- Opening Delimiter -

Lemma final_best q v p :
  walk edges source q v → best st !! v = Some p →
  length p < length q ∨ (length p = length q ∧ path_le p q).
Proof using Hc Hr.
  intros Hq. revert p. induction Hq as [|q u v Hq IH Hadj]; intros p Hp.
  - rewrite (core_source _ _ _ _ _ Hc) in Hp. simplify_eq. right. split; [done|apply path_le_refl].
  - destruct (core_walk _ _ _ _ _ Hc v p Hp) as (d & Hd & _ & Hlen).
    destruct (final_depth q u Hq) as (du & Hu & Hle).
    assert (looked_at D u v) as Hs by (split; [apply final_done; eauto|done]).
    destruct (relaxed_depth _ _ _ Hr u v Hs) as (du' & dv & ? & ? & Hdv). simplify_eq.
    rewrite length_app. simpl.
    destruct (decide (length p < length q + 1)) as [|Hge]; [by left|right].
    destruct (proj2 (core_dom _ _ _ _ _ Hc u)) as [bu Hbu]; [eauto|].
    destruct (core_walk _ _ _ _ _ Hc u bu Hbu) as (du'' & ? & _ & Hlenu). simplify_eq.
    destruct (IH bu Hbu) as [?|[Hlenq Hleq]]; [lia|]. split; [lia|].
    assert (d = S du) as -> by lia.
    eapply path_le_trans; [by eapply (relaxed_best _ _ _ Hr u v)|].
    by apply path_le_snoc.
Qed.
End final.
End search.

Lemma walk_connected edges s p t : walk edges s p t → connected (pairs edges) s t.
Proof.
  induction 1 as [|p u v _ IH [?|?]]; [reflexivity| |]; (transitivity u; [done|auto with er]).
Qed.

Lemma connected_walk edges s t : connected (pairs edges) s t → ∃ p, walk edges s p t.
Proof.
  revert t. apply rtc_ind_r; [exists [s]; constructor|].
  intros y z _ Hyz [p Hp]. exists (p ++ [z]). econstructor; [done|].
  by destruct Hyz; [left|right].
Qed.

Lemma walk_adj_target edges s p t : walk edges s p t → s ≠ t →
  (∃ y, adj edges s y) ∧ ∃ y, adj edges t y.
Proof.
  intros Hw Hne. destruct (connected_isolated _ _ _ (walk_connected _ _ _ _ Hw)) as [?|[[c Hc] [d Hd]]];
    [done|]. split; [exists c|exists d]; done.
Qed.

(** The search returns, and it returns the specified path if there is one. *)
Lemma shortest_path_spec source target edges :
  ∃ o, shortest_path source target edges = Some o ∧
    match o with
    | Some p => is_shortest_path edges source target p
    | None => ¬ connected (pairs edges) source target
    end.
Proof.
  unfold shortest_path. case_decide as Hst; subst.
  { eexists. split; [done|]. split; [constructor|]. intros q Hq.
    inversion Hq; subst; [right; split; [done|apply path_le_refl]|].
    destruct p as [|y [|z p]]; simpl; [|left; lia..].
    match goal with H : walk _ _ [] _ |- _ => inversion H end.
    all: by destruct p. }
  case_decide as Hdom.
  { eexists. split; [done|]. intros [p Hp]%connected_walk.
    rewrite !adjacency_dom in Hdom.
    destruct (walk_adj_target _ _ _ _ Hp Hst) as [??]. naive_solver. }
  apply Decidable.not_or in Hdom as [Hs%dec_stable Ht%dec_stable].
  destruct (bfs_loop_spec edges source (size (adjacency edges)) ∅ 0 [source] []
    {| best := {[source := [source]]}; depth := {[source := 0]}; frontier := [source] |})
    as (st & D & k & -> & Hc & Hr).
  - split; simpl; try set_solver.
    + intros v. rewrite !lookup_singleton. case_decide; naive_solver.
    + intros v. rewrite lookup_singleton. case_decide; set_solver.
    + apply NoDup_singleton.
    + by rewrite lookup_singleton_eq.
    + intros v p. rewrite lookup_singleton. case_decide; [|done]. intros [= <-]. subst.
      exists 0. rewrite lookup_singleton_eq. split; [done|]. split; [constructor|done].
    + intros v ->%list_elem_of_singleton. by rewrite lookup_singleton_eq.
    + intros v. rewrite lookup_singleton. case_decide; [by subst|by intros []].
  - unfold looked_at. split; set_solver.
  - rewrite size_dom. lia.
  - simpl. eexists. split; [done|]. destruct (best st !! target) as [p|] eqn:Hp.
    + split.
      * by destruct (core_walk _ _ _ _ _ _ _ Hc target p Hp) as (d & _ & ? & _).
      * intros q Hq. by eapply final_best.
    + intros [q Hq]%connected_walk. destruct (final_depth _ _ st D k Hc Hr q target Hq) as (d & Hd & _).
      destruct (proj2 (core_dom _ _ _ _ _ _ _ Hc target)) as [? ?]; [eauto|]. congruence.
Qed.

(** C11: the never-cut search is total, and it returns exactly the S4.4.2 path:
    a walk between the two records with the fewest hops and, among those, the
    lexicographically smallest vertex sequence; [None] exactly when no walk
    joins them. *)
Theorem shortest_path_correct source target edges :
  ∃ o, shortest_path source target edges = Some o ∧
    match o with
    | Some p => is_shortest_path edges source target p
    | None => ¬ connected (pairs edges) source target
    end.
Proof. apply shortest_path_spec. Qed.
(* ===== verification/Reconcile.v ===== *)
(** * Reconciling a new partition with the entities

    [er-reconcile/src/reconcile.rs]: the offer/acceptance pass that turns the
    prior membership and the clustering output into assignments, entity
    transitions and events.  The locals of [reconcile_plan] are the fields of
    [stage]; the id factory is any [IdFactory]; [None] is a panic.  The size
    of a set of keys in memory is below [2^63], so [i64::try_from] of it is
    the identity. *)

From S2P Require Import Prelude Ids Json.
From stdpp Require Import pretty.

(** ** Definitions *)

Definition ACTIVE : string := "active".
Definition MERGED : string := "merged".
Definition RETIRED : string := "retired".
Definition CREATED : string := "created".
Definition MEMBER_ADDED : string := "member_added".
Definition MEMBER_REMOVED : string := "member_removed".
Definition SPLIT : string := "split".
Definition RECLUSTER : string := "recluster".

Definition PLANNED_EVENT_ORDER : list string :=
  [CREATED; MEMBER_ADDED; MEMBER_REMOVED; MERGED; SPLIT; RETIRED].

(** [position]: the first index of an element. *)
Fixpoint position (x : string) (l : list string) : option nat :=
  match l with
  | [] => None
  | y :: l => if decide (y = x) then Some 0 else S <$> position x l
  end.

(** [event_rank]; [expect("known event type")] panics. *)
Definition event_rank (event_type : string) : option nat :=
  position event_type PLANNED_EVENT_ORDER.

Record PlannedEvent := mkEvent {
  ev_entity_id : string;
  event_type : string;
  details : json;
  ev_details_hash : string;
}.

Record MembershipAssignment := mkAssign {
  as_record_key : string;
  as_entity_id : string;
}.

Record EntityTransition := mkTransition {
  tr_entity_id : string;
  status : string;
  merged_into : option string;
  is_new : bool;
}.

Record ReconcilePlan := mkPlan {
  assignments : list MembershipAssignment;
  transitions : list EntityTransition;
  events : list PlannedEvent;
  minted : list string;
}.

Definition is_empty (p : ReconcilePlan) : bool :=
  bool_decide (assignments p = []) && bool_decide (transitions p = [])
  && bool_decide (events p = []).

(** [fragment_rank] as an ascending key; [expect] panics on the empty set. *)
Definition fragment_rank (members : gset string) : option (Z * string) :=
  m ← head (set_sorted members);
  Some (- Z.of_nat (size members), m)%Z.

(** [fragment_rank(a).cmp(&fragment_rank(b))]. *)
Definition fragment_cmp (a b : gset string) : option comparison :=
  ra ← fragment_rank a;
  rb ← fragment_rank b;
  Some (match Z.compare ra.1 rb.1 with Eq => String.compare ra.2 rb.2 | c => c end).

(** The order of [sort_planned_events]. *)
Definition event_key_le (x y : nat * PlannedEvent) : Prop :=
  x.1 < y.1 ∨ (x.1 = y.1 ∧ (str_lt (ev_entity_id x.2) (ev_entity_id y.2)
    ∨ (ev_entity_id x.2 = ev_entity_id y.2
       ∧ String.le (ev_details_hash x.2) (ev_details_hash y.2)))).

#[global] Instance event_key_le_dec : RelDecision event_key_le.
Proof. intros x y. unfold event_key_le. apply _. Defined.

(** The comparator, and with it the panic, only runs on two events or more. *)
Definition sort_planned_events (events : list PlannedEvent) : option (list PlannedEvent) :=
  if decide (length events ≤ 1) then Some events
  else
    ranked ← mapM (λ e, r ← event_rank (event_type e); Some (r, e)) events;
    Some (merge_sort event_key_le ranked).*2.

Definition assign_le (a b : MembershipAssignment) : Prop :=
  String.le (as_record_key a) (as_record_key b).

#[global] Instance assign_le_dec : RelDecision assign_le.
Proof. intros x y. unfold assign_le. apply _. Defined.

Definition transition_le (a b : EntityTransition) : Prop :=
  String.le (tr_entity_id a) (tr_entity_id b).

#[global] Instance transition_le_dec : RelDecision transition_le.
Proof. intros x y. unfold transition_le. apply _. Defined.

(** [groups]: the new groups under their least member; an empty one panics. *)
Fixpoint group_loop (groups : gmap string (gset string)) (p_new : list (list string)) :
    option (gmap string (gset string)) :=
  match p_new with
  | [] => Some groups
  | group :: p_new =>
      let set : gset string := list_to_set group in
      key ← head (set_sorted set);
      group_loop (<[key := set]> groups) p_new
  end.

(** One row of the overlap matrix: the non-empty overlaps with [members]. *)
Definition overlaps (old : gmap string (gset string)) (members : gset string) :
    gmap string (gset string) :=
  omap (λ entity_members, let overlap := members ∩ entity_members in
          if decide (overlap = ∅) then None else Some overlap) old.
Lemma existsb_pending l :
  existsb (λ s, negb (is_terminal s)) l = true ↔ ∃ s, s ∈ l ∧ ¬ terminal s.
Proof.
  rewrite existsb_exists. split; intros (s & Hs & Ht); exists s; rewrite list_elem_of_In in *;
    (split; [done|]).
  - apply negb_true_iff, bool_decide_eq_false in Ht. done.
  - apply negb_true_iff, bool_decide_eq_false. done.
Qed.

Lemma forallb_class (c : StateClass) l :
  forallb (λ c', bool_decide (c' = c)) l = true ↔ ∀ c', c' ∈ l → c' = c.
Proof.
  rewrite forallb_forall. split; intros H x Hx.
  - apply (bool_decide_eq_true (x = c)). apply H. by apply list_elem_of_In.
  - apply bool_decide_eq_true, H. by apply list_elem_of_In.
Qed.

(** What the verdict of a rule means; [only c] says that every upstream that is
    not a success is of class [c]. *)
Definition only (c : StateClass) (up : list TaskState) : Prop :=
  ∀ s, s ∈ up → class s = SuccessLike ∨ class s = c.

Definition verdict_spec (rule : TriggerRule) (up : list TaskState) (v : Verdict) : Prop :=
  match v with
  | Wait => ∃ s, s ∈ up ∧ ¬ terminal s
  | Fire => (∀ s, s ∈ up → terminal s) ∧
      match rule with
      | AllSucceeded => ∀ s, s ∈ up → class s = SuccessLike
      | AllTerminal => True
      | AnyFailed => ∃ s, s ∈ up ∧ class s = FailureLike
      end
  | PropagateV t => (∀ s, s ∈ up → terminal s) ∧
      match rule with
      | AllSucceeded =>
          (∃ s, s ∈ up ∧ class s ≠ SuccessLike) ∧
          (only SkipLike up ∧ t = UpstreamSkipped
           ∨ only StopLike up ∧ t = Canceled
           ∨ ¬ only SkipLike up ∧ ¬ only StopLike up ∧ t = UpstreamFailed)
      | AllTerminal => False
      | AnyFailed => (∀ s, s ∈ up → class s ≠ FailureLike) ∧ t = UpstreamSkipped
      end
  end.

Lemma only_filter c up :
  c ≠ SuccessLike →
  (∀ c', c' ∈ filter (λ c, c ≠ SuccessLike) (class <$> up) → c' = c) ↔ only c up.
Proof.
  intros Hc. unfold only. split.
  - intros H s Hs. destruct (decide (class s = SuccessLike)) as [|Hne]; [by left|]. right.
    apply H, list_elem_of_filter. split; [done|]. apply list_elem_of_fmap. eauto.
  - intros H c' [Hne (s & -> & Hs)%list_elem_of_fmap]%list_elem_of_filter.
    by destruct (H s Hs).
Qed.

- Closing Delimiter -

From the entries above, extract only the lines running from the one containing "rewrite !lookup_singleton. case_decide; naive_solver." through the one containing "exists 0. rewrite", inclusive.

- **Response**:
    + intros v. rewrite !lookup_singleton. case_decide; naive_solver.
    + intros v. rewrite lookup_singleton. case_decide; set_solver.
    + apply NoDup_singleton.
    + by rewrite lookup_singleton_eq.
    + intros v p. rewrite lookup_singleton. case_decide; [|done]. intros [= <-]. subst.
      exists 0. rewrite lookup_singleton_eq. split; [done|]. split; [constructor|done].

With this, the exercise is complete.